## [What is required]
Could the data underneath be repeated exactly, in full?

## [Data provided]
(** C10: when the call of a letter keystroke is fulfilled, the display is
    exactly the string returned for the whole accumulated text, whatever was
    displayed before, ["?"] placeholders included; the same holds for any
    call in flight that is fulfilled. *)
Theorem C10_display_replaced invoke key s c :
  Js.testLetter key = true ->
  invoke (App.processEncryption_request (App.originalText s ++ Js.toLowerCase key))
    = Payload.Fulfilled c ->
  let s' := App.keystroke invoke key s in
  App.encryptedText s' = c /\
  App.originalText s' = App.originalText s ++ Js.toLowerCase key /\
  invoke (App.processEncryption_request (App.originalText s')) = Payload.Fulfilled c /\
  (forall i t call c',
     nth_error (App.pending t) i = Some call ->
     invoke call = Payload.Fulfilled c' ->
     App.encryptedText (App.settle invoke i t) = c').
Proof.
  intros H Hc s'.
  assert (E : s' = App.mkState (App.originalText s ++ Js.toLowerCase key) c
                     (App.removeAt (List.length (App.pending s))
                        (App.pending s
                           ++ [App.processEncryption_request
                                 (App.originalText s ++ Js.toLowerCase key)]))
                     (App.invoked s
                        ++ [App.processEncryption_request
                              (App.originalText s ++ Js.toLowerCase key)])).
  { subst s'. unfold App.keystroke. rewrite (handleKeyPress_letter _ _ H).
    erewrite settle_fulfilled; [reflexivity| |exact Hc].
    cbn [App.pending]. apply nth_error_snoc. }
  rewrite E. cbn [App.encryptedText App.originalText].
  split; [reflexivity|]. split; [reflexivity|]. split; [exact Hc|].
  intros i t call c' Hn Hf. rewrite (settle_fulfilled _ _ _ _ _ Hn Hf). reflexivity.
Qed.

Lemma C10_display_replaced_witness :
  App.encryptedText (App.keystroke backEnd "e" (App.mkState "h" "?" [] [])) = "IL".
Proof.
  destruct (C10_display_replaced backEnd "e" (App.mkState "h" "?" [] []) "IL")
    as (He & _).
  - reflexivity.
  - vm_compute. reflexivity.
  - exact He.
Defined.

(** ** Further properties of the front end *)

Ltac each_char c :=
  destruct c as [[|] [|] [|] [|] [|] [|] [|] [|]].

Lemma lowerChar_letter c :
  Js.isUpper (Js.lowerChar c) || Js.isLower (Js.lowerChar c)
    = Js.isUpper c || Js.isLower c.
Proof. each_char c; vm_compute; reflexivity. Qed.

Lemma upperChar_letter c :
  Js.isUpper (Js.upperChar c) || Js.isLower (Js.upperChar c)
    = Js.isUpper c || Js.isLower c.
Proof. each_char c; vm_compute; reflexivity. Qed.

Lemma lowerChar_lowerChar c : Js.lowerChar (Js.lowerChar c) = Js.lowerChar c.
Proof. each_char c; vm_compute; reflexivity. Qed.

Lemma lowerChar_upperChar c : Js.lowerChar (Js.upperChar c) = Js.lowerChar c.
Proof. each_char c; vm_compute; reflexivity. Qed.

Lemma lowerChar_space c :
  Ascii.eqb (Js.lowerChar c) " " = Ascii.eqb c " ".
Proof. each_char c; vm_compute; reflexivity. Qed.

Lemma upperChar_space c :
  Ascii.eqb (Js.upperChar c) " " = Ascii.eqb c " ".
Proof. each_char c; vm_compute; reflexivity. Qed.

Lemma long_key_not_space a b rest :
  String.eqb (String a (String b rest)) " " = false.
Proof. cbn. destruct (Ascii.eqb a " "); reflexivity. Qed.

Lemma handleKeyPress_long a b rest s :
  App.handleKeyPress (String a (String b rest)) s = s.
Proof. unfold App.handleKeyPress. rewrite long_key_not_space. reflexivity. Qed.

Lemma handleKeyPress_char c s :
  App.handleKeyPress (String c "") s =
    if Ascii.eqb c " " then
      App.mkState (App.originalText s ++ " ") (App.encryptedText s ++ " ")
        (App.pending s) (App.invoked s)
    else if Js.isUpper c || Js.isLower c then
      App.mkState (App.originalText s ++ String (Js.lowerChar c) "")
        (App.encryptedText s)
        (App.pending s ++ [App.processEncryption_request
                             (App.originalText s ++ String (Js.lowerChar c) "")])
        (App.invoked s ++ [App.processEncryption_request
                             (App.originalText s ++ String (Js.lowerChar c) "")])
    else s.
Proof.
  unfold App.handleKeyPress. cbn [String.eqb Js.testLetter].
  destruct (Ascii.eqb c " "); [reflexivity|].
  destruct (Js.isUpper c || Js.isLower c); reflexivity.
Qed.

(** The case of a letter key does not matter: the key, its lower-case form
    and its upper-case form all have the same effect, so the key caps of the
    virtual keyboard and the letters of a physical one are interchangeable. *)
Theorem handleKeyPress_case_insensitive key s :
  Js.testLetter key = true ->
  App.handleKeyPress (Js.toLowerCase key) s = App.handleKeyPress key s /\
  App.handleKeyPress (Js.toUpperCase key) s = App.handleKeyPress key s.
Proof.
  destruct key as [|c [|b rest]]; cbn [Js.testLetter]; try discriminate.
  intros _. unfold Js.toLowerCase, Js.toUpperCase. cbn [Js.mapString].
  rewrite !handleKeyPress_char.
  rewrite lowerChar_space, upperChar_space, lowerChar_letter, upperChar_letter.
  rewrite lowerChar_lowerChar, lowerChar_upperChar. split; reflexivity.
Qed.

## [Task answer]
(** C10: when the call of a letter keystroke is fulfilled, the display is
    exactly the string returned for the whole accumulated text, whatever was
    displayed before, ["?"] placeholders included; the same holds for any
    call in flight that is fulfilled. *)
Theorem C10_display_replaced invoke key s c :
  Js.testLetter key = true ->
  invoke (App.processEncryption_request (App.originalText s ++ Js.toLowerCase key))
    = Payload.Fulfilled c ->
  let s' := App.keystroke invoke key s in
  App.encryptedText s' = c /\
  App.originalText s' = App.originalText s ++ Js.toLowerCase key /\
  invoke (App.processEncryption_request (App.originalText s')) = Payload.Fulfilled c /\
  (forall i t call c',
     nth_error (App.pending t) i = Some call ->
     invoke call = Payload.Fulfilled c' ->
     App.encryptedText (App.settle invoke i t) = c').
Proof.
  intros H Hc s'.
  assert (E : s' = App.mkState (App.originalText s ++ Js.toLowerCase key) c
                     (App.removeAt (List.length (App.pending s))
                        (App.pending s
                           ++ [App.processEncryption_request
                                 (App.originalText s ++ Js.toLowerCase key)]))
                     (App.invoked s
                        ++ [App.processEncryption_request
                              (App.originalText s ++ Js.toLowerCase key)])).
  { subst s'. unfold App.keystroke. rewrite (handleKeyPress_letter _ _ H).
    erewrite settle_fulfilled; [reflexivity| |exact Hc].
    cbn [App.pending]. apply nth_error_snoc. }
  rewrite E. cbn [App.encryptedText App.originalText].
  split; [reflexivity|]. split; [reflexivity|]. split; [exact Hc|].
  intros i t call c' Hn Hf. rewrite (settle_fulfilled _ _ _ _ _ Hn Hf). reflexivity.
Qed.

Lemma C10_display_replaced_witness :
  App.encryptedText (App.keystroke backEnd "e" (App.mkState "h" "?" [] [])) = "IL".
Proof.
  destruct (C10_display_replaced backEnd "e" (App.mkState "h" "?" [] []) "IL")
    as (He & _).
  - reflexivity.
  - vm_compute. reflexivity.
  - exact He.
Defined.

(** ** Further properties of the front end *)

Ltac each_char c :=
  destruct c as [[|] [|] [|] [|] [|] [|] [|] [|]].

Lemma lowerChar_letter c :
  Js.isUpper (Js.lowerChar c) || Js.isLower (Js.lowerChar c)
    = Js.isUpper c || Js.isLower c.
Proof. each_char c; vm_compute; reflexivity. Qed.

Lemma upperChar_letter c :
  Js.isUpper (Js.upperChar c) || Js.isLower (Js.upperChar c)
    = Js.isUpper c || Js.isLower c.
Proof. each_char c; vm_compute; reflexivity. Qed.

Lemma lowerChar_lowerChar c : Js.lowerChar (Js.lowerChar c) = Js.lowerChar c.
Proof. each_char c; vm_compute; reflexivity. Qed.

Lemma lowerChar_upperChar c : Js.lowerChar (Js.upperChar c) = Js.lowerChar c.
Proof. each_char c; vm_compute; reflexivity. Qed.

Lemma lowerChar_space c :
  Ascii.eqb (Js.lowerChar c) " " = Ascii.eqb c " ".
Proof. each_char c; vm_compute; reflexivity. Qed.

Lemma upperChar_space c :
  Ascii.eqb (Js.upperChar c) " " = Ascii.eqb c " ".
Proof. each_char c; vm_compute; reflexivity. Qed.

Lemma long_key_not_space a b rest :
  String.eqb (String a (String b rest)) " " = false.
Proof. cbn. destruct (Ascii.eqb a " "); reflexivity. Qed.

Lemma handleKeyPress_long a b rest s :
  App.handleKeyPress (String a (String b rest)) s = s.
Proof. unfold App.handleKeyPress. rewrite long_key_not_space. reflexivity. Qed.

Lemma handleKeyPress_char c s :
  App.handleKeyPress (String c "") s =
    if Ascii.eqb c " " then
      App.mkState (App.originalText s ++ " ") (App.encryptedText s ++ " ")
        (App.pending s) (App.invoked s)
    else if Js.isUpper c || Js.isLower c then
      App.mkState (App.originalText s ++ String (Js.lowerChar c) "")
        (App.encryptedText s)
        (App.pending s ++ [App.processEncryption_request
                             (App.originalText s ++ String (Js.lowerChar c) "")])
        (App.invoked s ++ [App.processEncryption_request
                             (App.originalText s ++ String (Js.lowerChar c) "")])
    else s.
Proof.
  unfold App.handleKeyPress. cbn [String.eqb Js.testLetter].
  destruct (Ascii.eqb c " "); [reflexivity|].
  destruct (Js.isUpper c || Js.isLower c); reflexivity.
Qed.

(** The case of a letter key does not matter: the key, its lower-case form
    and its upper-case form all have the same effect, so the key caps of the
    virtual keyboard and the letters of a physical one are interchangeable. *)
Theorem handleKeyPress_case_insensitive key s :
  Js.testLetter key = true ->
  App.handleKeyPress (Js.toLowerCase key) s = App.handleKeyPress key s /\
  App.handleKeyPress (Js.toUpperCase key) s = App.handleKeyPress key s.
Proof.
  destruct key as [|c [|b rest]]; cbn [Js.testLetter]; try discriminate.
  intros _. unfold Js.toLowerCase, Js.toUpperCase. cbn [Js.mapString].
  rewrite !handleKeyPress_char.
  rewrite lowerChar_space, upperChar_space, lowerChar_letter, upperChar_letter.
  rewrite lowerChar_lowerChar, lowerChar_upperChar. split; reflexivity.
Qed.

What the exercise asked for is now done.